§ **Task description**: Somewhere below are a line with "JS.mul (JS.mul 30000" and a later line with "(Types.steps values == inject_Z". Output exactly those lines and all lines between them.

§ **Data excerpts**:
(** C1. [handleGenerate] stores, before it forwards the request unchanged,
    the number JavaScript computes for
    30000 * ((w * h) / (1024 * 1024)) * (s / 8), and keeps it when the call
    settles.  For a request of integer width [w], height [h] and step count
    [s], all at least 1 and with 1875 * w * h * s below 2^53 (every size up
    to 2048 by 2048 at up to 150 steps, all the form can send, and far
    beyond), no operation rounds and the stored number is exactly that
    value: the baseline of 30000 ms scaled by the pixel count over
    1024 * 1024 and by the step count over 8. *)
Theorem estimate_is_proportional (values : Types.GenerationValues)
    (st : State) (o : Outcome) :
  let st' := fst (handleGenerate_begin values st) in
  snd (handleGenerate_begin values st) = values
  /\ isGenerating st' = true
  /\ estimatedMs st'
     = JS.mul (JS.mul 30000
                 (JS.div (JS.mul (Types.width values) (Types.height values))
                    (JS.mul 1024 1024)))
         (JS.div (Types.steps values) 8)
  /\ estimatedMs (handleGenerate values o st) = estimatedMs st'
  /\ (forall w h s : Z,
        (Types.width values == inject_Z w)%Q ->
        (Types.height values == inject_Z h)%Q ->
        (Types.steps values == inject_Z s)%Q ->
        1 <= w -> 1 <= h -> 1 <= s -> 1875 * (w * h * s) < 2 ^ 53 ->
        let baseline := 30000%Q in
        let reference_pixels := (1024 * 1024)%Q in
        let reference_steps := 8%Q in
        (estimatedMs st'
         == 30000 * ((inject_Z w * inject_Z h) / (1024 * 1024))
            * (inject_Z s / 8))%Q
        /\ (estimatedMs st'
            == baseline * ((inject_Z w * inject_Z h) / reference_pixels)
               * (inject_Z s / reference_steps))%Q).
Proof.
  cbv zeta. unfold handleGenerate, handleGenerate_begin.
  cbn [fst snd handleGenerate_settle estimatedMs isGenerating].
  split; [reflexivity|]. split; [reflexivity|]. split; [reflexivity|].
  split; [reflexivity|].
  intros w h s HW HH HS Hw Hh Hs Hb.
  assert (P1 : 1 <= w * h) by nia.
  assert (P2 : w * h <= w * h * s) by nia.
  assert (P3 : s <= w * h * s) by nia.
  assert (E : (estimate values == inject_Z (w * h * s) * (1875 # 524288))%Q).
  { apply estimate_exact; try assumption; lia. }
  rewrite E, !inject_Z_mult. split; field.
Qed.

Lemma estimate_is_proportional_witness :
  let st' := fst (handleGenerate_begin (request_of 1024 1024 8) initial) in
  let baseline := 30000%Q in
  let reference_pixels := (1024 * 1024)%Q in
  let reference_steps := 8%Q in
  (estimatedMs st'
   == 30000 * ((inject_Z 1024 * inject_Z 1024) / (1024 * 1024))
      * (inject_Z 8 / 8))%Q
  /\ (estimatedMs st'
      == baseline * ((inject_Z 1024 * inject_Z 1024) / reference_pixels)
         * (inject_Z 8 / reference_steps))%Q.
Proof.
  exact (proj2 (proj2 (proj2 (proj2
    (estimate_is_proportional (request_of 1024 1024 8) initial
       RejectedOther)))) 1024 1024 8
    ltac:(reflexivity) ltac:(reflexivity) ltac:(reflexivity)
    ltac:(lia) ltac:(lia) ltac:(lia) ltac:(vm_compute; reflexivity)).
Defined.

Example gallery_after_success :
  images (handleGenerate_settle (Fulfilled [lit "new1"; lit "new2"])
            (fst (handleGenerate_begin
                    (Types.Build_GenerationValues Types.txt2img (lit "a cat")
                       [] 1024 1024 8 1 (-1) 1 [] [] (-1) (3 # 4) None None)
                    {| images := [lit "old1"; lit "old2"];
                       lightboxIdx := None; isGenerating := false;
                       estimatedMs := 0; error := None |})))
  = [lit "new1"; lit "new2"; lit "old1"; lit "old2"].
Proof. reflexivity. Qed.

(** C9. When the call succeeds, the new gallery list is the result's images,
    in their order, followed by the previous list: each previous image is
    still there, unchanged, [length result_images] places further, so the
    previous relative order is kept and the newest batch comes first. *)
Theorem gallery_prepends_result (result_images : list jsstring) (st : State) :
  let st' := handleGenerate_settle (Fulfilled result_images) st in
  images st' = result_images ++ images st
  /\ (forall i img, nth_error result_images i = Some img ->
                    nth_error (images st') i = Some img)
  /\ (forall i img, nth_error (images st) i = Some img ->
                    nth_error (images st') (List.length result_images + i)
                    = Some img)
  /\ List.length (images st')
     = (List.length result_images + List.length (images st))%nat
  /\ (forall values,
        images (handleGenerate values (Fulfilled result_images) st)
        = result_images ++ images st).
Proof.
  cbv zeta. simpl. repeat split.
  - intros i img H. rewrite nth_error_app1; [exact H|].
    apply nth_error_Some. congruence.
  - intros i img H. rewrite nth_error_app2 by lia.
    now replace (List.length result_images + i - List.length result_images)%nat
      with i by lia.
  - apply length_app.
Qed.

Lemma gallery_prepends_result_witness :
  nth_error
    (images (handleGenerate_settle (Fulfilled [lit "new"])
               {| images := [lit "old"]; lightboxIdx := None;
                  isGenerating := true; estimatedMs := 30000;
                  error := None |}))
    1 = Some (lit "old").
Proof.
  apply (proj1 (proj2 (proj2
    (gallery_prepends_result [lit "new"]
       {| images := [lit "old"]; lightboxIdx := None;
          isGenerating := true; estimatedMs := 30000;
          error := None |}))) 0%nat (lit "old")).
  reflexivity.
Defined.

(** A failed call leaves the gallery as it was. *)
Lemma gallery_kept_on_failure (o : Outcome) (st : State) :
  (forall imgs, o <> Fulfilled imgs) ->
  images (handleGenerate_settle o st) = images st.
Proof. destruct o; simpl; intros H; [now destruct (H result_images)| |]; reflexivity. Qed.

§ **Reply**:
     = JS.mul (JS.mul 30000
                 (JS.div (JS.mul (Types.width values) (Types.height values))
                    (JS.mul 1024 1024)))
         (JS.div (Types.steps values) 8)
  /\ estimatedMs (handleGenerate values o st) = estimatedMs st'
  /\ (forall w h s : Z,
        (Types.width values == inject_Z w)%Q ->
        (Types.height values == inject_Z h)%Q ->
        (Types.steps values == inject_Z s)%Q ->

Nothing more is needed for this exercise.